Following the meeting of the Anglo-Soviet Joint Commission, which I attended in May, discussions are continuing at official level on the implementation of the two long-term co-operation programmes and I hope to make a further visit to Moscow in September. Notice to terminate the 1969 trade agreement will be given before the end of September 1975. The 10-year agreement which I signed with the Soviet Deputy Premier in May 1974 and the credit agreement and co-operation programmes recently signed in Moscow by my right hon. Friend the Prime Minister provide an adequate framework for extending our economic relations with the USSR.

Mr. Roberts

I appreciate everything that the Government are doing, but will my right hon. Friend accept the need to stimulate East-West trade in view of the recession in the West? Will he take this opportunity of dissociating himself and the Government from the fanatical cold war pose adopted by the Leader of the Opposition during the weekend?

Mr. Shore

I have certainly no fanatical cold war sentiments. I hope, however, that I have a realistic and determined approach towards British-Soviet trade. I am most anxious to encourage it in every way possible. Exports in the first half of this year to the Soviet Union are up 100 per cent. in value over the first half of last year.

Mr. Biggs-Davison

Dissociating myself from the hysterical observation of the hon. Member for Cannock (Mr. Roberts) on the objective speech of my right hon.
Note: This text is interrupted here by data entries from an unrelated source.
(* ===== verification/State.v ===== *)
(** The state of a mounted file system: [src/fs/tfs_state.h],
    [src/fs/tfs_state.cpp], the lock table [src/fs/inodemutex.cpp], and the
    location of data files ([GetDiskFilePath] of [src/fs/tablefs.cpp]).

    The pointers [metadb] and [logs] of [FileSystemState] are not part of the
    record: the store is a component of the file system's state, and [Setup]
    returns the properties it hands to the store. *)

From S2P Require Import Prelude Inode Posix Properties.

Set Default Proof Using "Type".

Record FileSystemState : Type := mkFSS {
  metadir_ : bytes;
  datadir_ : bytes;
  mountdir_ : bytes;
  max_inode_num : Z;
  threshold_ : Z
}.

Definition FileSystemState_new : FileSystemState := mkFSS [] [] [] 0 0.

Definition set_max_inode_num (n : Z) (s : FileSystemState) : FileSystemState :=
  mkFSS (metadir_ s) (datadir_ s) (mountdir_ s) n (threshold_ s).

Definition IsEmpty (s : FileSystemState) : bool := max_inode_num s =? 0.

Abbreviation st_prog := (prog (FileSystemState * os)).

Definition on_os {A} (m : prog os A) : st_prog A := zoom snd (fun o s => (s.1, o)) m.

(** [sprintf] into a buffer of [cap] bytes. *)
Definition sprintf {S} (cap : nat) (s : bytes) : prog S bytes :=
  if decide (length s < cap)%nat then ret s else undefined OutOfBounds.

Definition dir_path (datadir : bytes) (n : Z) : bytes := datadir ++ str "/" ++ fmt_d n.
Definition root_dat (datadir : bytes) : bytes := datadir ++ str "/root.dat".

(** [(int) inode >> NUM_FILES_IN_DATADIR_BITS] *)
Definition data_bucket (inode : Z) : Z := Z.shiftr (i32 inode) NUM_FILES_IN_DATADIR_BITS.

(** [GetDiskFilePath]: [sprintf (path, "%s/%d/%d", ...)] *)
Definition disk_path (datadir : bytes) (inode_id : Z) : bytes :=
  dir_path datadir (data_bucket inode_id) ++ str "/" ++
  fmt_d (Z.rem (i32 inode_id) NUM_FILES_IN_DATADIR).

(** [access (path, W_OK)]: 0, or -1. *)
Definition os_access (path : bytes) : prog os Z :=
  s <- get_state ;; if decide (path ∈ os_dirs s) then ret 0 else fail ENOENT (-1).

(** [fscanf (f, "%u", &max_inode_num)] stores a 32-bit value into the low half of
    the 64-bit counter; only the result 0, for no conversion, resets it. *)
Definition scan_counter (contents : bytes) (old : Z) : Z :=
  match scan_u contents with
  | Converted v => old / 2 ^ 32 * 2 ^ 32 + v
  | NoConversion => 0
  | EndOfInput => old
  end.

Definition Setup (realpath : bytes -> bytes) (prop : Properties) : st_prog (Z * Properties) :=
  let metadir := realpath (getProperty1 (str "metadir") prop) in
  let datadir := realpath (getProperty (str "datadir") (str "/mnt/pmem/tablefs") prop) in
  let mountdir := realpath (getProperty1 (str "mountdir") prop) in
  let threshold := getPropertyInt (str "threshold") 4096 prop in
  modify (fun s => (mkFSS metadir datadir mountdir (max_inode_num s.1) threshold, s.2)) ;;;
  a <- on_os (os_access datadir) ;;
  failed <- (if a >? 0 then ret true
             else b <- on_os (os_access metadir) ;; ret (b >? 0)) ;;
  if (failed : bool) then exit 1 else
  let prop_ := setProperty (str "leveldb.db") (metadir ++ str "/meta") prop in
  let prop_ := setProperty (str "leveldb.create.if.missing.db") (str "true") prop_ in
  fpath <- sprintf 256 (root_dat datadir) ;;
  f <- on_os (os_read_file fpath) ;;
  (match f with
   | None =>
       modify (fun s => (set_max_inode_num 0 s.1, s.2)) ;;;
       ok <- on_os (os_write_file fpath (fmt_u 0 ++ [10])) ;;
       if negb ok then undefined NullPointer else
       fpath <- sprintf 512 (dir_path datadir 0) ;;
       on_os (os_mkdir fpath) ;;; ret tt
   | Some contents =>
       modify (fun s => (set_max_inode_num (scan_counter contents (max_inode_num s.1)) s.1, s.2))
   end) ;;;
  ret (0, prop_).

(** The part of [Destroy] that saves the counter. *)
Definition Destroy_counter : st_prog unit :=
  s <- get_state ;;
  fpath <- sprintf 256 (root_dat (datadir_ s.1)) ;;
  on_os (os_write_file fpath (fmt_u (max_inode_num s.1) ++ [10])) ;;;
  ret tt.

Definition NewInode : st_prog Z :=
  modify (fun s => (set_max_inode_num (u64 (max_inode_num s.1 + 1)) s.1, s.2)) ;;;
  s <- get_state ;;
  (if max_inode_num s.1 mod NUM_FILES_IN_DATADIR =? 0 then
     fpath <- sprintf 512 (dir_path (datadir_ s.1) (data_bucket (max_inode_num s.1))) ;;
     on_os (os_mkdir fpath) ;;; ret tt
   else ret tt) ;;;
  ret (max_inode_num s.1).

(** ** [InodeMutex] *)

Definition ILOCK_BASE : Z := 1023.
Definition NUM_ILOCK : Z := 1024.

(** The lock a key maps to. *)
Definition lock_id (key : tfs_meta_key_t) : Z :=
  Z.land (u32 (u64 (inode_id key + hash_id key))) ILOCK_BASE.

(** The calls on the locks are commented out in the source: the three operations
    compute the index and have no effect. *)
Definition ReadLock {S} (key : tfs_meta_key_t) : prog S unit :=
  let id := lock_id key in ret tt.
Definition WriteLock {S} (key : tfs_meta_key_t) : prog S unit :=
  let id := lock_id key in ret tt.
Definition Unlock {S} (key : tfs_meta_key_t) : prog S unit :=
  let id := lock_id key in ret tt.

Lemma bind_ReadLock {S B} key (m : unit -> prog S B) s : bind (ReadLock key) m s = m tt s.
Proof. reflexivity. Qed.
Lemma bind_WriteLock {S B} key (m : unit -> prog S B) s : bind (WriteLock key) m s = m tt s.
Proof. reflexivity. Qed.
Lemma bind_Unlock {S B} key (m : unit -> prog S B) s : bind (Unlock key) m s = m tt s.
Proof. reflexivity. Qed.

#[global] Arguments disk_path : simpl never.
#[global] Arguments dir_path : simpl never.
#[global] Arguments root_dat : simpl never.
#[global] Arguments data_bucket : simpl never.

(** * Lemmas *)

Lemma drop_until_app c l r : no_byte c l -> drop_until c (l ++ c :: r) = r.
Proof.
  induction l as [|b l IH]; intros Hl; simpl.
  - by rewrite Z.eqb_refl.
  - apply Forall_cons_1 in Hl as [Hb Hl].
    replace (b =? c) with false by (symmetry; by apply Z.eqb_neq). by apply IH.
Qed.

Lemma dirname_app a b : no_byte 47 b -> dirname (a ++ 47 :: b) = a.
Proof.
  intros Hb. unfold dirname. rewrite reverse_app, reverse_cons, <- app_assoc. simpl.
  rewrite drop_until_app; [apply reverse_involutive|].
  unfold no_byte. by apply Forall_reverse.
Qed.

Lemma dec_digits_no_slash fuel n acc : 0 <= n -> no_byte 47 acc -> no_byte 47 (dec_digits fuel n acc).
Proof.
  revert n acc. induction fuel as [|fuel IH]; intros n acc Hn Hacc; simpl; [done|].
  pose proof (Z.mod_pos_bound n 10 ltac:(lia)).
  assert (no_byte 47 ((48 + n mod 10) :: acc)) by (constructor; [lia|done]).
  case_bool; [done|]. apply IH; [|done]. by apply Z.div_pos.
Qed.

Lemma fmt_d_no_slash n : no_byte 47 (fmt_d n).
Proof.
  unfold fmt_d. case_bool; bool_to_prop.
  - constructor; [lia|]. apply dec_digits_no_slash; [lia|constructor].
  - apply dec_digits_no_slash; [done|constructor].
Qed.

Lemma dirname_disk_path d i : dirname (disk_path d i) = dir_path d (data_bucket i).
Proof. unfold disk_path. apply dirname_app, fmt_d_no_slash. Qed.

Lemma dirname_dir_path d n : dirname (dir_path d n) = d.
Proof. unfold dir_path. apply dirname_app, fmt_d_no_slash. Qed.

Lemma dirname_root_dat d : dirname (root_dat d) = d.
Proof.
  unfold root_dat. change (str "/root.dat") with (47 :: str "root.dat").
  apply dirname_app. unfold no_byte. by repeat constructor.
Qed.

Lemma data_bucket_small i : 0 <= i < 2 ^ 31 -> data_bucket i = i / 16384.
Proof.
  intros Hi. unfold data_bucket, NUM_FILES_IN_DATADIR_BITS. rewrite i32_small by done.
  by rewrite Z.shiftr_div_pow2.
Qed.

Lemma data_slot_small i : 0 <= i < 2 ^ 31 -> Z.rem (i32 i) NUM_FILES_IN_DATADIR = i mod 16384.
Proof.
  intros Hi. rewrite i32_small by done. unfold NUM_FILES_IN_DATADIR.
  rewrite Z.rem_mod_nonneg; lia.
Qed.

(** Distinct inodes below 2^31 have distinct data files. *)
Lemma disk_path_inj d i j :
  0 <= i < 2 ^ 31 -> 0 <= j < 2 ^ 31 -> disk_path d i = disk_path d j -> i = j.
Proof.
  intros Hi Hj E. unfold disk_path, dir_path in E.
  rewrite !data_slot_small, !data_bucket_small in E by done.
  rewrite <- !app_assoc in E. apply app_inv_head in E. injection E as E.
  pose proof (Z.div_mod i 16384 ltac:(lia)). pose proof (Z.div_mod j 16384 ltac:(lia)).
  pose proof (Z.mod_pos_bound i 16384 ltac:(lia)). pose proof (Z.mod_pos_bound j 16384 ltac:(lia)).
  assert (0 <= i / 16384 < 2 ^ 32) as Hbi.
  { split; [apply Z.div_pos; lia|]. apply Z.div_lt_upper_bound; lia. }
  assert (0 <= j / 16384 < 2 ^ 32) as Hbj.
  { split; [apply Z.div_pos; lia|]. apply Z.div_lt_upper_bound; lia. }
  assert (i / 16384 = j / 16384) as Eb.
  { apply (fmt_d_inj _ _ (str "/" ++ fmt_d (i mod 16384)) (str "/" ++ fmt_d (j mod 16384))); done. }
  rewrite Eb in E. apply app_inv_head in E. injection E as E.
  assert (i mod 16384 = j mod 16384) as Em.
  { apply (fmt_d_inj _ _ [] []); [lia|lia|done|done|]. by rewrite !app_nil_r. }
  lia.
Qed.

Lemma length_dec_digits fuel n acc : (length (dec_digits fuel n acc) <= fuel + length acc)%nat.
Proof.
  revert n acc. induction fuel as [|fuel IH]; intros n acc; simpl; [lia|].
  case_bool; simpl; [lia|]. specialize (IH (n / 10) (48 + n mod 10 :: acc)). simpl in IH. lia.
Qed.

Lemma length_fmt_d n : (length (fmt_d n) <= 21)%nat.
Proof.
  unfold fmt_d. pose proof (length_dec_digits 20 (- n) []) as H1.
  pose proof (length_dec_digits 20 n []) as H2. cbn [length] in H1, H2.
  destruct (n <? 0); cbn [length]; lia.
Qed.

Lemma length_dir_path d n : (length (dir_path d n) <= length d + 22)%nat.
Proof. unfold dir_path. rewrite !length_app. pose proof (length_fmt_d n). simpl. lia. Qed.

Lemma length_disk_path d n : (length (disk_path d n) <= length d + 44)%nat.
Proof.
  unfold disk_path. rewrite !length_app. pose proof (length_dir_path d (data_bucket n)).
  pose proof (length_fmt_d (Z.rem (i32 n) NUM_FILES_IN_DATADIR)). simpl. lia.
Qed.

Lemma sprintf_Ret {S} cap s (st : S) : (length s < cap)%nat -> sprintf cap s st = Ret s st.
Proof. intros H. unfold sprintf. by rewrite decide_True. Qed.

(** ** Inode allocation *)

(** The directory every allocated inode's data file goes to exists. *)
Record dirs_ok (s : FileSystemState) (o : os) : Prop := {
  do_root : datadir_ s ∈ os_dirs o;
  do_len : (length (datadir_ s) < 80)%nat;
  do_max : 0 <= max_inode_num s < 2 ^ 31;
  do_dirs : forall i, 0 <= i <= max_inode_num s -> dir_path (datadir_ s) (data_bucket i) ∈ os_dirs o
}.

(** The part of the operating system's state that allocation leaves alone. *)
Definition same_files (o o' : os) : Prop :=
  os_names o' = os_names o /\ os_data o' = os_data o /\ os_fds o' = os_fds o /\
  os_next o' = os_next o /\ os_clock o' = os_clock o /\ os_dirs o ⊆ os_dirs o'.

Lemma os_mkdir_spec path o :
  dirname path ∈ os_dirs o -> exists r o', os_mkdir path o = Ret r o' /\ same_files o o' /\
  path ∈ os_dirs o'.
Proof.
  intros Hd. unfold os_mkdir, bind, get_state. case_decide as Hp.
  - eexists _, _. split; [reflexivity|]. by repeat split.
  - rewrite decide_False by (intros Hn; by apply Hn). eexists _, _. split; [reflexivity|].
    repeat split; simpl; set_solver.
Qed.

Lemma bucket_step i : 0 <= i -> i + 1 < 2 ^ 31 ->
  data_bucket (i + 1) = data_bucket i \/ (i + 1) mod NUM_FILES_IN_DATADIR = 0.
Proof.
  intros H0 H1. rewrite !data_bucket_small by lia. unfold NUM_FILES_IN_DATADIR.
  destruct (decide ((i + 1) mod 16384 = 0)) as [|Hne]; [by right|left].
  pose proof (Z.div_mod (i + 1) 16384 ltac:(lia)). pose proof (Z.mod_pos_bound (i + 1) 16384 ltac:(lia)).
  apply (Z.div_unique i 16384 ((i + 1) / 16384) ((i + 1) mod 16384 - 1)); lia.
Qed.

Lemma NewInode_spec s o :
  dirs_ok s o -> max_inode_num s + 1 < 2 ^ 31 ->
  exists o', NewInode (s, o) = Ret (max_inode_num s + 1) (set_max_inode_num (max_inode_num s + 1) s, o') /\
    dirs_ok (set_max_inode_num (max_inode_num s + 1) s) o' /\ same_files o o'.
Proof.
  intros [Hr Hl Hm Hd] Hlt. unfold NewInode. unfold bind at 1. cbn [modify fst snd].
  rewrite u64_small by lia. set (s' := set_max_inode_num (max_inode_num s + 1) s).
  assert (forall o', same_files o o' -> dir_path (datadir_ s) (data_bucket (max_inode_num s + 1)) ∈ os_dirs o' ->
            dirs_ok s' o') as Hok.
  { intros o' (_ & _ & _ & _ & _ & Hsub) Hin. split; simpl; [set_solver|done|lia|].
    intros i Hi. destruct (decide (i = max_inode_num s + 1)) as [->|Hne]; [done|].
    apply Hsub, Hd. lia. }
  unfold bind at 1. cbn [get_state fst snd]. cbn [s' set_max_inode_num max_inode_num datadir_].
  destruct ((max_inode_num s + 1) mod NUM_FILES_IN_DATADIR =? 0) eqn:E; bool_to_prop.
  - destruct (os_mkdir_spec (dir_path (datadir_ s) (data_bucket (max_inode_num s + 1))) o)
      as (r & o' & Hmk & Hsame & Hin); [by rewrite dirname_dir_path|].
    exists o'. split; [|split; [by apply Hok|done]].
    rewrite bind_assoc. erewrite bind_Ret.
    2: { apply sprintf_Ret. pose proof (length_dir_path (datadir_ s) (data_bucket (max_inode_num s + 1))). lia. }
    rewrite bind_assoc. erewrite bind_Ret by (apply (zoom_Ret snd (fun o s => (s.1, o)) _ (s', o)), Hmk).
    done.
  - exists o. split; [done|]. assert (same_files o o) as Hsame by by repeat split.
    split; [|done]. apply Hok; [done|].
    destruct (bucket_step (max_inode_num s)) as [-> | ?]; [lia|lia| |done]. apply Hd. lia.
Qed.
Friend the Leader of the Opposition about the realities as opposed to the wishful thinking of international relations, may I ask the Minister how, apart from the volume of trade, the balance is getting on?

Mr. Shore

The balance is improving considerably, because whereas our imports from the Soviet Union have remained stable on the whole, our exports have increased in the way I have described. Therefore, the gap is significantly closed.

Mr. Cant

In view of the current difficulties of the motor car industry in the West Midlands, can my right hon. Friend say whether the rumours are true that such cars as the Polski Fiat and the Soviet Lada are being imported into this country at much-subsidised prices?

Mr. Shore

No official complaints of that kind have reached me, but if my hon. Friend has any information that he wants to bring to my attention I shall certainly look at it.

Mr. Michael Marshall

Will the right Gentleman confirm that, while we all accept in principle the value of trade with Russia, it would be extremely dangerous for us to depend on that country for our imports of chrome ore? Therefore, will the right hon. Gentleman take the opportunity of welcoming the decision of the British Steel Corporation to invest in South Africa in chrome ore?

Mr. Shore

It is not for me to comment on a particular deal, but it is clearly in the interests of Britain to have a supply of chrome ore, and if possible a diversified supply.